How do you attach the cab to the racks? Also, where did you find the plexiglass for the front windshield? I just picked up another couple driveways about a mile down the road from me, so I'm thinking it might be time to make a cab soon. Thanks for the pics!!!


----------



## IPLOWSNO (Oct 11, 2008)

thanks jay, nice job on the boat platform, that toy is a must have where you live huh,

there is a place called syracuse plastics over between park ave and fayette street , in back of mirabitos that sells plastic lexan and the like but you can get it at lowes and the home cheapot.
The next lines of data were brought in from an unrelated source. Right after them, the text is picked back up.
(* ===== verification/_CoqProject ===== *)
-Q . S2P
Prelude.v
ReplayWindow.v
GoIO.v
GoNet.v
Frame.v
Datagrams.v
FrameStream.v
ResponseReplay.v
Icmp.v
Target.v
Crypto.v
Address.v
RawHandshake.v
RawOpen.v
Records.v
RawStream.v
H1Session.v
PlainUDP.v
Socks5.v
Encoding.v
Auth.v
Heap.v
ReplayCache.v
ReplayRuns.v
Ring.v
BufPipe.v
SenderQueue.v
UdpReplay.v
UdpBudget.v
UdpRoutes.v
UdpRouteRuns.v
StreamServer.v
StreamAdmission.v
HttpServer.v
HttpSession.v
H1Chunked.v
UdpRelay.v
UdpRelayInv.v
UdpRelayRuns.v
PacketConn.v
PacketConnRuns.v
UdpAssociation.v
Relay.v
RawLifecycle.v
PlainUDPClient.v
ReadDeadline.v
H2Streams.v
VirtualConn.v
VirtualConnRuns.v
Prober.v
H3Manager.v
H3ManagerRuns.v
PlainUDPServer.v
PlainUDPRuns.v
PlainUDPReplay.v
ConnioWriter.v
ConnioWriterRuns.v
ConnioReader.v
ConnioReaderRuns.v
Pool.v
Autoscaler.v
yea i used to do my sister in laws down the road alot warmer than no cab that is for sure,and can still do 55 although it's posted for 30 hahaha

in the one pic you can see i used blocks of wood to locate it in the racks, i had clamps on the front but found it won't go anywhere so i used them for something else,its moreto keep it moving front to back as for side movement i am a finish carpenter and i was taught tight is right hahaha


----------



## SportsmanJay (Dec 14, 2010)

I'm a trimmer as well and was basically taught the same thing. When I learned everyone was doing stained trim so there was no cheating things. My racks are a little different that yours, so I have to come up with a different mounting method. I'll have to look into that lock and ride thing that polaris has and see if I can't incorporate it somehow. I'd like to enclose it completely but still have as much window area as I can. My work schedule is kind of all over the place at the moment (tis the season...) so maybe I can fit this in somewhere in between. Again, thanks for the pics and great ideas!


----------



## flatlander42 (Oct 22, 2008)

I want to see the next fiberglass cab!

so I'm basically subscribing.....


----------



## IPLOWSNO (Oct 11, 2008)

thanks jay, how about making a plate to take place of you rack???? theres always an ansewr if ya think about it, i found fibrglass resin helps the thought process hahaha



flatllander , do you know how cold it is outside in my shop, i'll see what i can do


----------



## mercer_me (Sep 13, 2008)

That's a nice platform you built for that boat. Do you still use your cab?


----------



## flatlander42 (Oct 22, 2008)

repost.....ps is weird on my end.


----------



## IPLOWSNO (Oct 11, 2008)

no i flipped it over and cracked the plexi and figured i would build another so it sits in the woods.

the reason i flipped is a car approached faster than i thought so i turned fast and she bicycled on me and just when i was gonna ride it out i had no place to go but the snowbank, and then shejust went timber and i casually stepped thru the side window and heaved her back on her wheels, adrenalin fueled by embarrassment haha


----------